Below are several entries. Transcribe exactly those lines that fall from the one with "String c r'" through the one with "whose replacement has been emitted. *)", end lines included.

━━━ DATA SHOWN

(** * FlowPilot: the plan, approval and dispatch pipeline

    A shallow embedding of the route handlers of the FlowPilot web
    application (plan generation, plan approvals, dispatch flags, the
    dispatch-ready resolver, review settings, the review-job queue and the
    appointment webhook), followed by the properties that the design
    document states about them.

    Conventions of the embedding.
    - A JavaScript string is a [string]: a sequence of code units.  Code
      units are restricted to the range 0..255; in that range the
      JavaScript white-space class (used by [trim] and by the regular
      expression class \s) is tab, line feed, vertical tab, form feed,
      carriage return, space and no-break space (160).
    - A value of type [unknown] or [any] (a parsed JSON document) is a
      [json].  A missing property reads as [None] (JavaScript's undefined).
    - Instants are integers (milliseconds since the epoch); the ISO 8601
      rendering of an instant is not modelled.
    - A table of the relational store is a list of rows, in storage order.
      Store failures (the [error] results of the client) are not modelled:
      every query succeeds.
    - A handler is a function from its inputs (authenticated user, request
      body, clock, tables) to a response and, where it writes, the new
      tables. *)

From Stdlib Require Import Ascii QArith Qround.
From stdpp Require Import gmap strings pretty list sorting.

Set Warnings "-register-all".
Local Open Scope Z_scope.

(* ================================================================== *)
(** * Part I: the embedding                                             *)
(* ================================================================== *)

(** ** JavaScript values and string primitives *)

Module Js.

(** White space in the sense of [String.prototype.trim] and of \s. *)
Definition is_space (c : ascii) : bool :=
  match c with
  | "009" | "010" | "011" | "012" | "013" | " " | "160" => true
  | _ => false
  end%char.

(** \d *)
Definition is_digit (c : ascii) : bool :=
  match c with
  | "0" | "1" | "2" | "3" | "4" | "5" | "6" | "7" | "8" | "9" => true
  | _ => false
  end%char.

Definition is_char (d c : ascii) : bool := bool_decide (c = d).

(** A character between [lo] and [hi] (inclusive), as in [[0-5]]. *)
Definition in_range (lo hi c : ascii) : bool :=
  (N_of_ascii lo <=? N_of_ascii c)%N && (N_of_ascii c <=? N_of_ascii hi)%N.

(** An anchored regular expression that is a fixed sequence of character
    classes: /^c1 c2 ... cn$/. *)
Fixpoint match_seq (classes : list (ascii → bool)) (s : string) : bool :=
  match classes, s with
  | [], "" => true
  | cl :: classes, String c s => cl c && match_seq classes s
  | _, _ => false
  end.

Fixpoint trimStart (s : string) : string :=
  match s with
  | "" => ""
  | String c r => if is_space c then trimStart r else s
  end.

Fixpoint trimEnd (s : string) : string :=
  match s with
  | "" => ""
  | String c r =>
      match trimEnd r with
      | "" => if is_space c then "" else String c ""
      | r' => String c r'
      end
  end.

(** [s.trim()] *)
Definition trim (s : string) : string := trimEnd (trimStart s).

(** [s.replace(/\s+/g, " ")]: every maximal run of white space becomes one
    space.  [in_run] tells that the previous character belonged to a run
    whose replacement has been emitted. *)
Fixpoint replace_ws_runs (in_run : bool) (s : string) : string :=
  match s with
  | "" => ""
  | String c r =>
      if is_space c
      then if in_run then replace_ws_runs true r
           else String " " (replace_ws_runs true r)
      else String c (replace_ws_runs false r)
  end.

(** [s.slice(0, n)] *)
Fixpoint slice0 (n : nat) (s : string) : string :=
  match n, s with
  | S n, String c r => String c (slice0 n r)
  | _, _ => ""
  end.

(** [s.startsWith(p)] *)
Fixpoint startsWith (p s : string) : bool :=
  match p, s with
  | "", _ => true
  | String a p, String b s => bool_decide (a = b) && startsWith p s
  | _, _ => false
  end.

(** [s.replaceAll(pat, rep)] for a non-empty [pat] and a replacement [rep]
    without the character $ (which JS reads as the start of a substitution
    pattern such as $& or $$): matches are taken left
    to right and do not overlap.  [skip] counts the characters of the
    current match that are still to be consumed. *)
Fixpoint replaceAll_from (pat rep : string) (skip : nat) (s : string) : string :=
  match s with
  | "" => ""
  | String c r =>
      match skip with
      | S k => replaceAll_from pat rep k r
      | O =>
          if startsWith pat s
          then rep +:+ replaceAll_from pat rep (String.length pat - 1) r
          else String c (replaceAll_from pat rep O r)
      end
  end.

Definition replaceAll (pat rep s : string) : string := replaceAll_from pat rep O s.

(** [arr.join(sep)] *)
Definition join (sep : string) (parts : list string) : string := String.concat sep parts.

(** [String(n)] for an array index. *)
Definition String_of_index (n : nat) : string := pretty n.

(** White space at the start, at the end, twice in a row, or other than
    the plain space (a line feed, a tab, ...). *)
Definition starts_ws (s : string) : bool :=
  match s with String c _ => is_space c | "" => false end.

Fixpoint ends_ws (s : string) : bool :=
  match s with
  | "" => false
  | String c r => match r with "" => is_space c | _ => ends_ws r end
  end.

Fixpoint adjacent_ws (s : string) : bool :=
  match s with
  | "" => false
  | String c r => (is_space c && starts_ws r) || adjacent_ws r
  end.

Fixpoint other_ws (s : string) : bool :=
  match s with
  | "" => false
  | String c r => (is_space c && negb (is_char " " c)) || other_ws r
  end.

━━━━━━
━━━ DATA SHOWN

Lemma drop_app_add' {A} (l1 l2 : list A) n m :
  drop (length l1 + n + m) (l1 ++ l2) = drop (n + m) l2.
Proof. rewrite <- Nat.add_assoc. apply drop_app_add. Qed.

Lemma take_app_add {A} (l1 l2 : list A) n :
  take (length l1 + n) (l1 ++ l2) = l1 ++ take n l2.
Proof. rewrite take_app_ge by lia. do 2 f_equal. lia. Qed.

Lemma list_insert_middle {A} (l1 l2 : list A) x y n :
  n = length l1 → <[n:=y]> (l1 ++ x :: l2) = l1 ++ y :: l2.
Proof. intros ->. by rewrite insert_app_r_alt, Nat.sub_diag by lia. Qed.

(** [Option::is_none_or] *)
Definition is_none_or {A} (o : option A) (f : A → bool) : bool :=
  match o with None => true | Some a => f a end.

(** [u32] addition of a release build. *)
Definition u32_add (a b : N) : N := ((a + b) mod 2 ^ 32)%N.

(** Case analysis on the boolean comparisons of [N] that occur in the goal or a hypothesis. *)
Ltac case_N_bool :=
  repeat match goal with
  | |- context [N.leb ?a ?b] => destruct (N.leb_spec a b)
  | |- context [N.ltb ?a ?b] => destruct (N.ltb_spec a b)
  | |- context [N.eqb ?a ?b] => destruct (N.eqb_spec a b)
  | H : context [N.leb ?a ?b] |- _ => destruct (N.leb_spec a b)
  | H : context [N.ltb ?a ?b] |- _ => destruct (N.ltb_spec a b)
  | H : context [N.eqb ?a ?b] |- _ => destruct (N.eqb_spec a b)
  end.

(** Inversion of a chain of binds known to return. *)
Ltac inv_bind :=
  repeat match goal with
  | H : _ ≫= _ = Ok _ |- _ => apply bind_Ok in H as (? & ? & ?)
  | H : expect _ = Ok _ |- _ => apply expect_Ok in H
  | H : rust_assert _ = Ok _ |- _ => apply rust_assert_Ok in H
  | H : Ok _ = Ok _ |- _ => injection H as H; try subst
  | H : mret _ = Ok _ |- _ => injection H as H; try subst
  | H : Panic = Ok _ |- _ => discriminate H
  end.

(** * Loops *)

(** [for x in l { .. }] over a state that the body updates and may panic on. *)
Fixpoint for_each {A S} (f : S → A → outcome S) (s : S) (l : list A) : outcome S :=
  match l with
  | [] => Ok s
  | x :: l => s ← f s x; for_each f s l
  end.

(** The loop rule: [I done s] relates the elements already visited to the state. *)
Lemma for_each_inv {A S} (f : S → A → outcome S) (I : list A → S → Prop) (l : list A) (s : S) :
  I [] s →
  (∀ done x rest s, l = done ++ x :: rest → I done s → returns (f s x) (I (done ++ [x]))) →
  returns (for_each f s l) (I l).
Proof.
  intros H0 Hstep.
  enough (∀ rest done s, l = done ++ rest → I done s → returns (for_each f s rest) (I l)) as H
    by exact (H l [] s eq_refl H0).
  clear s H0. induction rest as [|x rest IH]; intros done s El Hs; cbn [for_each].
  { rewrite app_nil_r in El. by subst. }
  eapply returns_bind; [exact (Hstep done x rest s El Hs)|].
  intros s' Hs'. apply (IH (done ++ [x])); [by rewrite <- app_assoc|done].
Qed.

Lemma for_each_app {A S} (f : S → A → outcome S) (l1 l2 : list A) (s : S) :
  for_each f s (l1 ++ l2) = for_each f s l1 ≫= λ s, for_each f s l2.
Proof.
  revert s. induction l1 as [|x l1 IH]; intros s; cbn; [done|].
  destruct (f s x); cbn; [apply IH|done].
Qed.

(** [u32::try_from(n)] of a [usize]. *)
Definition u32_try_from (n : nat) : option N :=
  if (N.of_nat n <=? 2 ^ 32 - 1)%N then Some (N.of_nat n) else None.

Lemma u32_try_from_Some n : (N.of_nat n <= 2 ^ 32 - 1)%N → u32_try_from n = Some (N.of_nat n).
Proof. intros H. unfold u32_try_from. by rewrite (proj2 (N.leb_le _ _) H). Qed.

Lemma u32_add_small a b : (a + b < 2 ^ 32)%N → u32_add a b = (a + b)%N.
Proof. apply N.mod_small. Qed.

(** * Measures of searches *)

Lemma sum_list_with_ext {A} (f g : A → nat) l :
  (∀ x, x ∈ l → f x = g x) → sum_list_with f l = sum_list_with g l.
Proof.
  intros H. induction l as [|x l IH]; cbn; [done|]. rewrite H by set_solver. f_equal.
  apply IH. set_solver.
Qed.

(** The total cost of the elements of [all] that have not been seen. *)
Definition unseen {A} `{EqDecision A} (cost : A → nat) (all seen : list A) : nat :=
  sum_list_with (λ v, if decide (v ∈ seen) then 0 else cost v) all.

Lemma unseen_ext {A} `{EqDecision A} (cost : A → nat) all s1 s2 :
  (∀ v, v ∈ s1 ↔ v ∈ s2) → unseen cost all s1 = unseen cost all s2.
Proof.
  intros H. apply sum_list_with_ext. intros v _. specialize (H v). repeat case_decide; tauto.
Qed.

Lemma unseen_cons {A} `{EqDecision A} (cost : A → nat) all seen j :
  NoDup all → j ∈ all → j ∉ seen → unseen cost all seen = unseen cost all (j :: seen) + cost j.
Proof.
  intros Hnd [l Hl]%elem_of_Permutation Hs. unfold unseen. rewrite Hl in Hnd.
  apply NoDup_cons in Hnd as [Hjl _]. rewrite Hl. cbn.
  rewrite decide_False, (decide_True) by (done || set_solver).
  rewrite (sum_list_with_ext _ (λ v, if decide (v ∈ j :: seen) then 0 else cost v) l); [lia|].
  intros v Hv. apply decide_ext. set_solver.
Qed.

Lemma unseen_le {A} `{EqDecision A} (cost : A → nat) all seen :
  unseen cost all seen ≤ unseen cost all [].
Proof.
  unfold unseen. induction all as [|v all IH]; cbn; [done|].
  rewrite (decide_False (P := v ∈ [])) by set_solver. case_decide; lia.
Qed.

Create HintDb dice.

━━━━━━
━━━ DATA SHOWN

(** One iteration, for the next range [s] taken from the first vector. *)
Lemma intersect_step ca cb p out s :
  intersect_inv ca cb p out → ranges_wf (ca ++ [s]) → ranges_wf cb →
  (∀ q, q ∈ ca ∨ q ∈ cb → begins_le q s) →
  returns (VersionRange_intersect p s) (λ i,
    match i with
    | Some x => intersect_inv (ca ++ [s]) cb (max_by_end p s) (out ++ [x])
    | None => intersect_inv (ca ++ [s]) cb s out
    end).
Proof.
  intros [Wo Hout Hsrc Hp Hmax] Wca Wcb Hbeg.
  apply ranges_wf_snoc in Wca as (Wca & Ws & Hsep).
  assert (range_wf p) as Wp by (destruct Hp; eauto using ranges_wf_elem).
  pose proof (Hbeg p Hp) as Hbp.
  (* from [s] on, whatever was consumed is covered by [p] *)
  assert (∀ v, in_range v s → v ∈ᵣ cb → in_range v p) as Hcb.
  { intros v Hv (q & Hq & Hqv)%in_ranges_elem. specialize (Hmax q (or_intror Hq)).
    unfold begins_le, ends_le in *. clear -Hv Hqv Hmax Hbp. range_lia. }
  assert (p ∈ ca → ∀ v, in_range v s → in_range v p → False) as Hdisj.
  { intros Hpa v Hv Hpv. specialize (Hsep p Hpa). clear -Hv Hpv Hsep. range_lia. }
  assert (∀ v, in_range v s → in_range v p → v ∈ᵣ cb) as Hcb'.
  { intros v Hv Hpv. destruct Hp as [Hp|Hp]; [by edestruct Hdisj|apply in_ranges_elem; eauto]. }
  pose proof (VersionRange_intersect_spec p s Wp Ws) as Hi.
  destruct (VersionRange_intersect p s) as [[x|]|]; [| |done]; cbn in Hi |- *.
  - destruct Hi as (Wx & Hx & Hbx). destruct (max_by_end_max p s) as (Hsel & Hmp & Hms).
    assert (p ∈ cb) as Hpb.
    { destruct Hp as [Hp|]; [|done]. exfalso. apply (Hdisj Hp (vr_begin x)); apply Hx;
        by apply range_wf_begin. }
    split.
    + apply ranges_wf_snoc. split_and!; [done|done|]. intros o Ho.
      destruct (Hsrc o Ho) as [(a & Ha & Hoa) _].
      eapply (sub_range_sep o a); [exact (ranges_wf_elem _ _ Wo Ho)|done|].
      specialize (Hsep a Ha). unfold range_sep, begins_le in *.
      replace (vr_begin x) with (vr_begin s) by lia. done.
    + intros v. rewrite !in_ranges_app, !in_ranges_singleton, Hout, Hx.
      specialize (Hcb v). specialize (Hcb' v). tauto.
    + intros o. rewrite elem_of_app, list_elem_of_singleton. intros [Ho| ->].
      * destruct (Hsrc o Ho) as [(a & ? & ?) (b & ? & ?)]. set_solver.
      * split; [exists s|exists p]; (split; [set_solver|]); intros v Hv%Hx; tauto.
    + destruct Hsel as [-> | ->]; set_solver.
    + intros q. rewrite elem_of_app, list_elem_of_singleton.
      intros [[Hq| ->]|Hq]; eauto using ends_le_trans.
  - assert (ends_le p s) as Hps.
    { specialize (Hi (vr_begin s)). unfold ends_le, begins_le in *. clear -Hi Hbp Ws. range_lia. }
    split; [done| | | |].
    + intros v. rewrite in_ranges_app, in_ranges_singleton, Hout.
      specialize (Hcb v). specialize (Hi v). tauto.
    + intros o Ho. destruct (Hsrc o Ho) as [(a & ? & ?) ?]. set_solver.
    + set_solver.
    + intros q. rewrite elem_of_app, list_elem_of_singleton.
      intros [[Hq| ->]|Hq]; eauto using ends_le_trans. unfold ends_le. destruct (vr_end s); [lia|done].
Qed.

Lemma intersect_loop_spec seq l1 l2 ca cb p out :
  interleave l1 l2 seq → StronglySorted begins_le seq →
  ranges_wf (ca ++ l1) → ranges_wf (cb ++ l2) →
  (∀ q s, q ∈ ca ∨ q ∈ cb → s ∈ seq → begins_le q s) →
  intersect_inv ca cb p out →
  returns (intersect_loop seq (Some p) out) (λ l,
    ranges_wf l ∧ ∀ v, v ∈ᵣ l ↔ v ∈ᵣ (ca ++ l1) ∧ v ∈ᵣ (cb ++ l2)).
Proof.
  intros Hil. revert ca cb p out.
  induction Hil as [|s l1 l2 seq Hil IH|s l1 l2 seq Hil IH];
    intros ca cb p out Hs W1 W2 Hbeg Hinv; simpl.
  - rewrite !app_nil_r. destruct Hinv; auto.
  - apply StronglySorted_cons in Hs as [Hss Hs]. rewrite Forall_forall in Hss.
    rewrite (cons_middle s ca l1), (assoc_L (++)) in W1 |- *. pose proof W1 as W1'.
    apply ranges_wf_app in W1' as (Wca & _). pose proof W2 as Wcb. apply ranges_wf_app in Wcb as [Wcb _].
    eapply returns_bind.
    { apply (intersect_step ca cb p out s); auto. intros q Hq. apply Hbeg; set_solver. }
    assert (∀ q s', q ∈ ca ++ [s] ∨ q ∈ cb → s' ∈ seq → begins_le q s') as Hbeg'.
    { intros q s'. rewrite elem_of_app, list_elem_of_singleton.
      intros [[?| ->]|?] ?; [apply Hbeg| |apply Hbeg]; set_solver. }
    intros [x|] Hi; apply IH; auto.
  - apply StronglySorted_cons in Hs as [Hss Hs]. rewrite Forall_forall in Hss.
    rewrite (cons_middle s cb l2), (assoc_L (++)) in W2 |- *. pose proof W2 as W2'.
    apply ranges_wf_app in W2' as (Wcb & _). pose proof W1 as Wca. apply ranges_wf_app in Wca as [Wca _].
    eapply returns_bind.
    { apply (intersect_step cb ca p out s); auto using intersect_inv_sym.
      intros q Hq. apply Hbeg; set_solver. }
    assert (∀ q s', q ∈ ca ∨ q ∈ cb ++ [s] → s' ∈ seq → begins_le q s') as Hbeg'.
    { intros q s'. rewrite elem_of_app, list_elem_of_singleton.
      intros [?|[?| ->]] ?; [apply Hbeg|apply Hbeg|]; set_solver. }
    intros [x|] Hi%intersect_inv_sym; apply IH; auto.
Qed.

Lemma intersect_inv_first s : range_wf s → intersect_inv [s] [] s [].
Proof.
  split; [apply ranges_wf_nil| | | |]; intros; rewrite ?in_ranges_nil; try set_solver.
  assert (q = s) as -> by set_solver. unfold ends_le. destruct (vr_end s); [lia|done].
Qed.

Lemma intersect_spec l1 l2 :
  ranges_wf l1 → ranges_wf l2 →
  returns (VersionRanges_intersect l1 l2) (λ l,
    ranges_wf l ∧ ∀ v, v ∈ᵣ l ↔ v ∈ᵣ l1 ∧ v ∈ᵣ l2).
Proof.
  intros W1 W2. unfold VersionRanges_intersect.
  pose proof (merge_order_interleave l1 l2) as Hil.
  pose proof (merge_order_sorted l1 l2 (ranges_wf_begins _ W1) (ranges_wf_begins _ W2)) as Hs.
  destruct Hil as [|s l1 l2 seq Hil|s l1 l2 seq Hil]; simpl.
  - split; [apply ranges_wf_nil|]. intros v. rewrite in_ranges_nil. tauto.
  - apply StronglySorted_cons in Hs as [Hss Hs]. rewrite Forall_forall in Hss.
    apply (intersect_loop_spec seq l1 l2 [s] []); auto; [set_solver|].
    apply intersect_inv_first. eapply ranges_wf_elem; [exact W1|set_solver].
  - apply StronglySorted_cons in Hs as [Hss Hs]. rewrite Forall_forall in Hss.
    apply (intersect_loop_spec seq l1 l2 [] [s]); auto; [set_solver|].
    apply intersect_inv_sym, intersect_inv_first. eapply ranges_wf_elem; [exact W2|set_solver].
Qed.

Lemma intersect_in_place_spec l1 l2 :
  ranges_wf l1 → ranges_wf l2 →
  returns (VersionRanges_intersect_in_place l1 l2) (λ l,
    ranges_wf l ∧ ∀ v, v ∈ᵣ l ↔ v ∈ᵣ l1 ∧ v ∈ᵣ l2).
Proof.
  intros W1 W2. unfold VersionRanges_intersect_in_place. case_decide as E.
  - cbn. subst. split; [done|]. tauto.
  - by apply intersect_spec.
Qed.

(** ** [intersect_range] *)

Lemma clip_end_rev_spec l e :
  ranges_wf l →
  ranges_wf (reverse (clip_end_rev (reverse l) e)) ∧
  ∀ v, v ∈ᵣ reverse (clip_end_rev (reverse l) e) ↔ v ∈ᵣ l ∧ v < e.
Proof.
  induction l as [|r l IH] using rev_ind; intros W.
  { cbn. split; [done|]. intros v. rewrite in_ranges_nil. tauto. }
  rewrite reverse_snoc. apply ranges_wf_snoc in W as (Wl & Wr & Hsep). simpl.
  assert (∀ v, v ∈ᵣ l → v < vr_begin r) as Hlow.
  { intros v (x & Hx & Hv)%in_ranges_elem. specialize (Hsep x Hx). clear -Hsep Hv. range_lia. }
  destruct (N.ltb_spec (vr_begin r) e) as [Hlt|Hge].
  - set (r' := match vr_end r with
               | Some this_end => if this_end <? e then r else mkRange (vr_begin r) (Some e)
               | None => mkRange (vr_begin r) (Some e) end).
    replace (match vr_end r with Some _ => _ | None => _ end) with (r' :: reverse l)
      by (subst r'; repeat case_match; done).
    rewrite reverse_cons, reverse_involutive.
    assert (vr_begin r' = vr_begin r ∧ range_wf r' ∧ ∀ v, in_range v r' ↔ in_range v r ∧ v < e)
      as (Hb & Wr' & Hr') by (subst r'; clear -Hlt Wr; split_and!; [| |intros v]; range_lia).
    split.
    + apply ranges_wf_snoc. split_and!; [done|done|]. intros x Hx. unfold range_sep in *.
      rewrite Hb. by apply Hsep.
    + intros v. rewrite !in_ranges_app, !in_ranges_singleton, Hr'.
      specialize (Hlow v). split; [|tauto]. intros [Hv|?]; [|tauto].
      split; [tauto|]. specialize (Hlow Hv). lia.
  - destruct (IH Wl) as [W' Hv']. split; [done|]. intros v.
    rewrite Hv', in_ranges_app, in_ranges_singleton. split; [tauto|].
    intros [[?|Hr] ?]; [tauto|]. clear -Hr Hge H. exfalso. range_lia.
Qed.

━━━━━━

- _ANSWER FOR THIS EXERCISE_:
      | r' => String c r'
      end
  end.

(** [s.trim()] *)
Definition trim (s : string) : string := trimEnd (trimStart s).

(** [s.replace(/\s+/g, " ")]: every maximal run of white space becomes one
    space.  [in_run] tells that the previous character belonged to a run
    whose replacement has been emitted. *)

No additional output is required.